(* ===== verification/Currency.v ===== *)
(** * Amounts

    Model of src/web/default/src/lib/currency.ts (how an amount is shown in
    the currency the administrator chose), of the conversions between quota
    units and displayed amounts in lib/format.ts, and of the part of
    stores/system-config-store.ts and hooks/use-system-config.ts that keeps
    the currency settings.  The settings in the store are an argument of
    every function that reads them. *)
From S2P Require Import Prelude JsString JsNumber Regex JsValue JsFixed.
From Stdlib Require Import SpecFloat.

Open Scope N_scope.

Definition n0 : num := of_Z 0.
Definition n1 : num := of_Z 1.
Definition n1000 : num := of_Z 1000.

(** The browser's formatter of numbers (the language of the browser, at least
    0 and at most the given number of fraction digits), with the narrow symbol
    of a currency or without one, and [Math.pow], whose result the language
    leaves to the implementation. *)
Class NumberApi := {
  intl_currency : jsstr → nat → num → jsstr;
  intl_decimal : nat → num → jsstr;
  math_pow : num → num → num;
}.

(** ** The settings *)

Record CurrencyConfig := Currency {
  displayInCurrency : bool;
  quotaDisplayType : jsstr;
  quotaPerUnit : num;
  usdExchangeRate : num;
  customCurrencySymbol : jsstr;
  customCurrencyExchangeRate : num;
}.

Definition DEFAULT_CURRENCY_CONFIG : CurrencyConfig :=
  Currency true (js "USD") (of_Z 500000) n1 (js "¤") n1.

(** What the store has of them: it is restored from the browser's storage,
    where a member can be missing or null. *)
Record StoredCurrency := Stored {
  st_displayInCurrency : option bool;
  st_quotaDisplayType : option jsstr;
  st_quotaPerUnit : option num;
  st_usdExchangeRate : option num;
  st_customCurrencySymbol : option jsstr;
  st_customCurrencyExchangeRate : option num;
}.

Definition stored (c : CurrencyConfig) : StoredCurrency :=
  Stored (Some (displayInCurrency c)) (Some (quotaDisplayType c)) (Some (quotaPerUnit c))
    (Some (usdExchangeRate c)) (Some (customCurrencySymbol c)) (Some (customCurrencyExchangeRate c)).

Definition DISPLAY_TYPE_VALUES : list jsstr := [js "USD"; js "CNY"; js "TOKENS"; js "CUSTOM"].

Definition isCurrencyDisplayType (v : value) : bool :=
  match v with VStr s => includes s DISPLAY_TYPE_VALUES | _ => false end.

(** The fallback is USD when it is not given. *)
Definition parseCurrencyDisplayType (v : value) (fallback : jsstr) : jsstr :=
  match v with VStr s => if isCurrencyDisplayType v then s else fallback | _ => fallback end.

(** [x && x > 0 ? x : d]. *)
Definition positive_or (o : option num) (d : num) : num :=
  match o with
  | Some x => if num_truthy x && nltb n0 x then x else d
  | None => d
  end.

Definition getConfig (store : option StoredCurrency) : CurrencyConfig :=
  let currency := from_opt (stored DEFAULT_CURRENCY_CONFIG) store in
  let d := DEFAULT_CURRENCY_CONFIG in
  Currency
    (from_opt (displayInCurrency d) (st_displayInCurrency currency))
    (from_opt (quotaDisplayType d) (st_quotaDisplayType currency))
    (positive_or (st_quotaPerUnit currency) (quotaPerUnit d))
    (positive_or (st_usdExchangeRate currency) (usdExchangeRate d))
    (str_or (from_opt [] (trim <$> st_customCurrencySymbol currency)) (customCurrencySymbol d))
    (positive_or (st_customCurrencyExchangeRate currency) (customCurrencyExchangeRate d)).

(** ** The store and its loading *)

Record SystemConfig := System {
  systemName : jsstr;
  logo : jsstr;
  footerHtml : option jsstr;
  demoSiteEnabled : option bool;
  displayTokenStatEnabled : option bool;
  currency : CurrencyConfig;
}.

Definition DEFAULT_SYSTEM_NAME : jsstr := js "New API".
Definition DEFAULT_LOGO : jsstr := js "/logo.png".

(** The store; [config] as it is in memory, where the members of the currency
    can be missing after it was restored.  [loadedLogoUrl], which only the
    preloading of the logo uses, is left out. *)
Record ConfigStore := Store {
  cs_name : jsstr;
  cs_logo : jsstr;
  cs_footer : option jsstr;
  cs_demo : option bool;
  cs_tokenStat : option bool;
  cs_currency : StoredCurrency;
  cs_loading : bool;
}.

Definition initialStore : ConfigStore :=
  Store DEFAULT_SYSTEM_NAME DEFAULT_LOGO None None None (stored DEFAULT_CURRENCY_CONFIG) true.

(** The data of the status response. *)
Record StatusData := Status {
  system_name : option jsstr;
  status_logo : option jsstr;
  footer_html : option jsstr;
  demo_site_enabled : option bool;
  display_token_stat_enabled : option bool;
  display_in_currency : option bool;
  quota_display_type : option jsstr;
  quota_per_unit : value;
  usd_exchange_rate : value;
  custom_currency_symbol : option jsstr;
  custom_currency_exchange_rate : value;
}.

Definition toNumber (v : value) (fallback : num) : num :=
  match v with
  | VNum x => if is_nan x then fallback else x
  | VStr s => let parsed := str_to_num s in if is_nan parsed then fallback else parsed
  | _ => fallback
  end.

(** [{}] is [None]. *)
Definition mapStatusDataToConfig (data : option StatusData) : option SystemConfig :=
  data ← data;
  let d := DEFAULT_CURRENCY_CONFIG in
  Some (System
    (str_or (from_opt [] (system_name data)) DEFAULT_SYSTEM_NAME)
    (str_or (from_opt [] (status_logo data)) DEFAULT_LOGO)
    (footer_html data) (demo_site_enabled data) (display_token_stat_enabled data)
    (Currency
      (from_opt (displayInCurrency d) (display_in_currency data))
      (from_opt (quotaDisplayType d) (quota_display_type data))
      (toNumber (quota_per_unit data) (quotaPerUnit d))
      (toNumber (usd_exchange_rate data) (usdExchangeRate d))
      (str_or (from_opt [] (trim <$> custom_currency_symbol data)) (customCurrencySymbol d))
      (toNumber (custom_currency_exchange_rate data) (customCurrencyExchangeRate d)))).

Definition setConfig (newConfig : option SystemConfig) (s : ConfigStore) : ConfigStore :=
  match newConfig with
  | Some c =>
      Store (systemName c) (logo c) (footerHtml c) (demoSiteEnabled c) (displayTokenStatEnabled c)
        (stored (currency c)) (cs_loading s)
  | None => s
  end.

Definition setLoading (b : bool) (s : ConfigStore) : ConfigStore :=
  Store (cs_name s) (cs_logo s) (cs_footer s) (cs_demo s) (cs_tokenStat s) (cs_currency s) b.

(** The response of the status request; [None] stands for a request that
    failed and for a response without success. *)
Definition loadSystemConfig (response : option (option StatusData)) (s : ConfigStore) : ConfigStore :=
  let s := setLoading true s in
  let s := match response with Some data => setConfig (mapStatusDataToConfig data) s | None => s end in
  setLoading false s.

(** ** How amounts are shown *)

Inductive DisplayMeta :=
  | MetaCurrency (symbol currencyCode : jsstr) (exchangeRate : num)
  | MetaCustom (symbol : jsstr) (exchangeRate : num)
  | MetaTokens (quotaPerUnit : num).

Definition is_tokens (m : DisplayMeta) : bool := match m with MetaTokens _ => true | _ => false end.

Definition usd_meta : DisplayMeta := MetaCurrency (js "$") (js "USD") n1.

Definition getDisplayMeta (c : CurrencyConfig) : DisplayMeta :=
  if str_eqb (quotaDisplayType c) (js "CNY") then MetaCurrency (js "¥") (js "CNY") (usdExchangeRate c)
  else if str_eqb (quotaDisplayType c) (js "CUSTOM") then
    MetaCustom (customCurrencySymbol c) (customCurrencyExchangeRate c)
  else if str_eqb (quotaDisplayType c) (js "TOKENS") then MetaTokens (quotaPerUnit c)
  else usd_meta.

Definition getBillingDisplayMeta (c : CurrencyConfig) : DisplayMeta :=
  match getDisplayMeta c with MetaTokens _ => usd_meta | m => m end.

Definition getCurrencyDisplay (store : option StoredCurrency) : CurrencyConfig * DisplayMeta :=
  let config := getConfig store in (config, getDisplayMeta config).

Record FormatOptions := Options {
  digitsLarge : nat;
  digitsSmall : nat;
  abbreviate : bool;
  minimumNonZero : num;
}.

Record CurrencyFormatOptions := PartialOptions {
  opt_digitsLarge : option nat;
  opt_digitsSmall : option nat;
  opt_abbreviate : option bool;
  opt_minimumNonZero : option num;
}.

Definition DEFAULT_FORMAT_OPTIONS : FormatOptions := Options 2 4 true n0.

Definition mergeOptions (options : option CurrencyFormatOptions) : FormatOptions :=
  match options with
  | None => DEFAULT_FORMAT_OPTIONS
  | Some o =>
      Options (from_opt (digitsLarge DEFAULT_FORMAT_OPTIONS) (opt_digitsLarge o))
        (from_opt (digitsSmall DEFAULT_FORMAT_OPTIONS) (opt_digitsSmall o))
        (from_opt (abbreviate DEFAULT_FORMAT_OPTIONS) (opt_abbreviate o))
        (from_opt (minimumNonZero DEFAULT_FORMAT_OPTIONS) (opt_minimumNonZero o))
  end.

(** The patterns of removeTrailingZeros: [/(\.[0-9]*?)0+$/] and [/\.$/]. *)
Definition trailing_zeros_re : re :=
  rseq [RGrp 1 (RSeq (RLit (js ".")) (RLazy (RChr is_digit))); RPlus (RChr (N.eqb 48)); REnd].
Definition trailing_point_re : re := rseq [RLit (js "."); REnd].

Definition removeTrailingZeros (s : jsstr) : jsstr :=
  if negb (str_includes (js ".") s) then s
  else rx_replace_first trailing_point_re (λ _, [])
         (rx_replace_first trailing_zeros_re (λ g, from_opt [] (cap 1 g)) s).

Definition formatNumberWithSuffix (x : num) (large small : nat) (abbr : bool) : jsstr :=
  let abs := nabs x in
  if abbr && nleb n1000 abs then removeTrailingZeros (to_fixed 1 (ndiv x n1000)) ++ js "k"
  else
    let digits := if nleb n1 abs then large else small in
    removeTrailingZeros (to_fixed digits x).

Section Format.
Context `{NumberApi}.
Implicit Types (store : option StoredCurrency).

Definition adjustForMinimum (x : num) (digits : nat) (minimumNonZero : num) : num :=
  if neqb x n0 then x
  else
    let threshold :=
      if nltb n0 minimumNonZero then minimumNonZero
      else math_pow (of_Z 10) (SFopp (of_nat digits)) in
    let abs := nabs x in
    if nltb n0 abs && nltb abs threshold then
      if nltb n0 x then threshold else SFopp threshold
    else x.

Definition formatCurrencyValue (x : num) (o : FormatOptions) (meta : DisplayMeta) : jsstr :=
  let digits := if nleb n1 (nabs x) then digitsLarge o else digitsSmall o in
  let adjusted := adjustForMinimum x digits (minimumNonZero o) in
  match meta with
  | MetaTokens _ => formatNumberWithSuffix x (digitsLarge o) (digitsSmall o) (abbreviate o)
  | MetaCurrency _ code _ => intl_currency code digits adjusted
  | MetaCustom symbol _ => symbol ++ intl_decimal digits adjusted
  end.

(** [amount == null || Number.isNaN(amount)] shows a dash. *)
Definition dash : jsstr := js "-".

Definition formatCurrencyFromUSD store (amountUSD : option num) (options : option CurrencyFormatOptions) : jsstr :=
  match amountUSD with
  | None => dash
  | Some amount =>
      if is_nan amount then dash
      else
        let '(config, meta) := getCurrencyDisplay store in
        let merged := mergeOptions options in
        match meta with
        | MetaTokens _ =>
            formatNumberWithSuffix (nmul amount (quotaPerUnit config)) 0 (digitsSmall merged) (abbreviate merged)
        | MetaCurrency _ _ rate | MetaCustom _ rate => formatCurrencyValue (nmul amount rate) merged meta
        end
  end.

Definition formatBillingCurrencyFromUSD store (amountUSD : option num) (options : option CurrencyFormatOptions)
    : jsstr :=
  match amountUSD with
  | None => dash
  | Some amount =>
      if is_nan amount then dash
      else
        let meta := getBillingDisplayMeta (getConfig store) in
        let x := match meta with
                 | MetaCurrency _ _ rate | MetaCustom _ rate => nmul amount rate
                 | MetaTokens _ => amount
                 end in
        formatCurrencyValue x (mergeOptions options) meta
  end.

Definition formatQuotaWithCurrency store (quota : option num) (options : option CurrencyFormatOptions) : jsstr :=
  match quota with
  | None => dash
  | Some q =>
      if is_nan q then dash
      else formatCurrencyFromUSD store (Some (ndiv q (quotaPerUnit (getConfig store)))) options
  end.

Definition formatLocalCurrencyAmount store (amount : option num) (options : option CurrencyFormatOptions) : jsstr :=
  match amount with
  | None => dash
  | Some x =>
      if is_nan x then dash
      else formatCurrencyValue x (mergeOptions options) (getBillingDisplayMeta (getConfig store))
  end.

Definition getCurrencyLabel store : jsstr :=
  let '(config, meta) := getCurrencyDisplay store in
  if is_tokens meta then js "Tokens"
  else if str_eqb (quotaDisplayType config) (js "CNY") then js "CNY"
  else if str_eqb (quotaDisplayType config) (js "CUSTOM") then
    match meta with MetaCustom symbol _ => symbol | _ => js "Custom" end
  else js "USD".

Definition isCurrencyDisplayEnabled store : bool := negb (is_tokens (getCurrencyDisplay store).2).

(** ** lib/format.ts *)

Definition formatQuota store (quota : num) : jsstr :=
  formatQuotaWithCurrency store (Some quota) (Some (PartialOptions (Some 2%nat) (Some 4%nat) (Some true) None)).

Definition formatLogQuota store (quota : num) : jsstr :=
  formatQuotaWithCurrency store (Some quota) (Some (PartialOptions (Some 4%nat) (Some 6%nat) (Some false) None)).

Definition formatCurrencyUSD store (x : option num) : jsstr := formatCurrencyFromUSD store x None.

End Format.

Definition meta_rate (m : DisplayMeta) : num :=
  match m with MetaCurrency _ _ rate | MetaCustom _ rate => rate | MetaTokens _ => n1 end.

(** The quota units of an amount that was typed in the displayed currency. *)
Definition parseQuotaFromDollars (store : option StoredCurrency) (amount : num) : num :=
  if negb (is_finite amount) then n0
  else
    let '(config, meta) := getCurrencyDisplay store in
    if is_tokens meta then nround amount
    else
      let exchangeRate := meta_rate meta in
      let usdAmount := if nltb n0 exchangeRate then ndiv amount exchangeRate else amount in
      nround (nmul usdAmount (quotaPerUnit config)).

(** The amount in the displayed currency that is offered for editing. *)
Definition quotaUnitsToDollars (store : option StoredCurrency) (units : num) : num :=
  let '(config, meta) := getCurrencyDisplay store in
  if is_tokens meta then units
  else
    let usdAmount := ndiv units (quotaPerUnit config) in
    nmul usdAmount (meta_rate meta).

(** [x % y] for finite numbers, [y] not zero: exact, with the sign of [x]. *)
Definition nrem (x y : num) : num :=
  match x, y with
  | S754_finite s m1 e1, S754_finite _ m2 e2 =>
      let e := Z.min e1 e2 in
      let r := ((Zpos m1 * 2 ^ (e1 - e)) mod (Zpos m2 * 2 ^ (e2 - e)))%Z in
      binary_normalize prec emax (if s then - r else r)%Z e s
  | S754_zero _, S754_finite _ _ _ => x
  | S754_zero _, S754_infinity _ | S754_finite _ _ _, S754_infinity _ => x
  | _, _ => nNaN
  end.

Definition formatTokens (tokens : num) : jsstr :=
  if neqb tokens n0 then dash
  else if nltb tokens n1000 then num_to_str tokens
  else if nltb tokens (of_Z 1000000) then to_fixed 1 (ndiv tokens n1000) ++ js "K"
  else to_fixed 2 (ndiv tokens (of_Z 1000000)) ++ js "M".

Definition formatUseTime (seconds : num) : jsstr :=
  if nltb seconds (of_Z 60) then to_fixed 1 seconds ++ js "s"
  else
    let minutes := nfloor (ndiv seconds (of_Z 60)) in
    let remainingSeconds := nrem seconds (of_Z 60) in
    num_to_str minutes ++ js "m " ++ to_fixed 0 remainingSeconds ++ js "s".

▶ [What this task involves] The line with "let minutes := nfloor" and all the lines after it in the records above are to be output exactly, with nothing added.

▶ [Answer section]
    let minutes := nfloor (ndiv seconds (of_Z 60)) in
    let remainingSeconds := nrem seconds (of_Z 60) in
    num_to_str minutes ++ js "m " ++ to_fixed 0 remainingSeconds ++ js "s".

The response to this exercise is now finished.